The Drax 22 and the law

July 5th, 2009

The conviction yesterday of the 22 protesters who stopped a coal train in June 2008 carrying 42,000 tonnes of coal to the Drax power station in North Yorkshire and shovelled the coal on to the embankment throws a spotlight on the murky interface between environmental protest and the law. This is an area where the Establishment has been worsted several times in recent years and has been desperately anxious to turn the tables legally against green protesters. The authorities suffered their first setback in 2000 when Lord Melchett, a former Environment Minister, led a party into a GM field in Norfolk to trash the crop as a protest against the Government’s intention to introduce genetically modified food into Britain, only to find to their intense chagrin that the protesters were acquitted by the jury. Then in September last year the Kingsnorth 6 were acquitted by a Kent jury after they had managed to paint a message to Gordon Brown (and the media) on the chimney of the power station condemning the proposed new round of coal station building, since coal-burning is the most polluting of greenhouse gases. Then there were green protesters on the roof of the Palace of Westminster unfolding banners against the third runway at Heathrow and further action in another episode digging up part of the runway at Stansted Airport. Then on 2 April this year at the G20 meeting in London peaceful gatherings were violently attacked in a number of filmed incidents, as though environmental protesters were somehow the enemies of the State. So the Establishment was certainly keen to reverse their setbacks and score a legal victory in the Drax case, but the methods they deployed need examination.

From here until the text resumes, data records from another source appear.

(** * Commodity price ETL: reconciliation, coercion and deduplication

    A shallow embedding of [etl/commodity_prices_clean.py]: the functions
    [_load_raw_dataframe], [_coalesce_columns], [transform], [load] and [run]
    and the schema [CommodityPriceSchema], over a small model of the pandas
    and pandera operations they call.

    Conventions of the model.
    - A cell is a [Scalar]; [NA] stands for every value pandas' [isna]
      reports (None, NaN, NaT).  A float is carried by the rational it
      denotes.
    - A [DataFrame] is its columns, in order, over the default range index;
      a frame without columns has no rows.
    - A timestamp is a number of nanoseconds since the epoch (datetime64[ns]),
      time-zone naive.
    - The clock read by [datetime.utcnow()] is an explicit argument. *)

From Stdlib Require Import List String Ascii ZArith QArith Bool Arith Lia.
From Stdlib Require Import Permutation Sorted DecimalString.
Import ListNotations.
Local Open Scope string_scope.
Local Open Scope list_scope.

(** ** Cells, series and frames *)

Module Pandas.

Inductive Scalar : Type :=
| NA
| Str (s : string)
| Int (z : Z)
| Flt (q : Q).

Definition Series := list Scalar.

(** A frame: column label and column, in column order. *)
Definition DataFrame := list (string * Series).

Definition isna (v : Scalar) : bool :=
  match v with NA => true | _ => false end.

Definition notna (v : Scalar) : bool := negb (isna v).

(** The numeric value of a cell, when it is a number. *)
Definition num_of (v : Scalar) : option Q :=
  match v with
  | Int z => Some (inject_Z z)
  | Flt q => Some q
  | _ => None
  end.

(** Equality of cells as [duplicated] sees it: nulls are equal to each other,
    numbers are compared by value. *)
Definition scalar_eqb (a b : Scalar) : bool :=
  match a, b with
  | NA, NA => true
  | Str s, Str t => String.eqb s t
  | _, _ =>
      match num_of a, num_of b with
      | Some p, Some q => Qeq_bool p q
      | _, _ => false
      end
  end.

Definition opt_eqb {A} (eqb : A -> A -> bool) (a b : option A) : bool :=
  match a, b with
  | None, None => true
  | Some x, Some y => eqb x y
  | _, _ => false
  end.

Definition columns (df : DataFrame) : list string := map fst df.

(** [len(df)]: the length of the index. *)
Definition len (df : DataFrame) : nat :=
  match df with
  | [] => 0
  | (_, s) :: _ => List.length s
  end.

(** [df.empty]: some axis has length zero. *)
Definition empty (df : DataFrame) : bool :=
  match df with
  | [] => true
  | _ => Nat.eqb (len df) 0
  end.

(** [df[column]] guarded by [column in df]. *)
Fixpoint lookup (column : string) (df : DataFrame) : option Series :=
  match df with
  | [] => None
  | (c, s) :: rest => if String.eqb column c then Some s else lookup column rest
  end.


(** [df[column] = series]: replace the column in place, or append it. *)
Fixpoint setitem (column : string) (series : Series) (df : DataFrame) : DataFrame :=
  match df with
  | [] => [(column, series)]
  | (c, s) :: rest =>
      if String.eqb column c then (c, series) :: rest
      else (c, s) :: setitem column series rest
  end.

(** The value a column assignment gives row [i]: a series is aligned on the
    index (a missing label gives a null), a scalar is broadcast. *)
Definition cell {D} (dflt : D) (i : nat) (c : list D + D) : D :=
  match c with
  | inl s => nth i s dflt
  | inr v => v
  end.

(** [subset.notna().all(axis=1)] for [dropna(subset=...)]: the rows kept are
    those for which every listed field is present. *)
Definition dropna {A} (present : list (A -> bool)) (rows : list A) : list A :=
  filter (fun r => forallb (fun p => p r) present) rows.

(** [drop_duplicates(subset=..., keep="first")]: scan in order, keep a row when
    its key has not been seen. *)
Fixpoint drop_duplicates_from {A K} (eqb : K -> K -> bool) (key : A -> K)
    (seen : list K) (rows : list A) : list A :=
  match rows with
  | [] => []
  | r :: rest =>
      if existsb (eqb (key r)) seen
      then drop_duplicates_from eqb key seen rest
      else r :: drop_duplicates_from eqb key (key r :: seen) rest
  end.

Definition drop_duplicates {A K} (eqb : K -> K -> bool) (key : A -> K)
    (rows : list A) : list A :=
  drop_duplicates_from eqb key [] rows.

Significantly, previous cases of this kind had been held before a jury. This one was decided by a single judge, James Spencer, at the Leeds crown court. Who picked the judge, knowing perhaps the views he held on such politically sensitive issues as climate change protest which can often involve disruption of property? Notably the judge declared that climate change was irrelevant to the trial, even though the protesters made clear that it was the sole motivation for their actions. He also refused to allow expert witnesses like the NASA scientist, Prof. James Hansen, to give evidence at the trial, perhaps because he would have repeated his claim that coal stations above all were ‘factories of death’.
The political stage-managing of the trial was made clear by the judge’s declaration that if the power station contributed to global warming, it was for Government to deal with it, not environmental activists – the argument regularly used down the ages to face down dissent, until of course it becomes too strong when governments succumb to the inevitable. The judge insisted that the action taken was neither reasonable nor proportionate when democratic processes were available to bring about political change. But that misses the whole point. The scientists are repeatedly warning that climate change is happening faster and more intensely than had previously been thought, yet the governmental response across the world has been glacial. What does one do if the threat is overriding and enormous, but the political response is not remotely adequate to addressing it? The judge did not wait for an abswer.
Instead the Crown prosecution made clear it demanded the maximum costs, to deter such protests in future. But such intimidatory tactics are likely to be counter-productive. Already a new protest is taking place at Kingsnorth with protesters from a coalition including Oxfam, WI, Greenpeace, and RSPB forming a human chain around the plant. Last time the Kent police blanket-searched protesters, filmed participants including journalists and played loud music to disrupt the protest. The police have since admitted they were at fault and part of their action is now subject to judicial review. The repressive forces of the State have still not learnt that suppression of peaceful protest only magnifies its coverage further.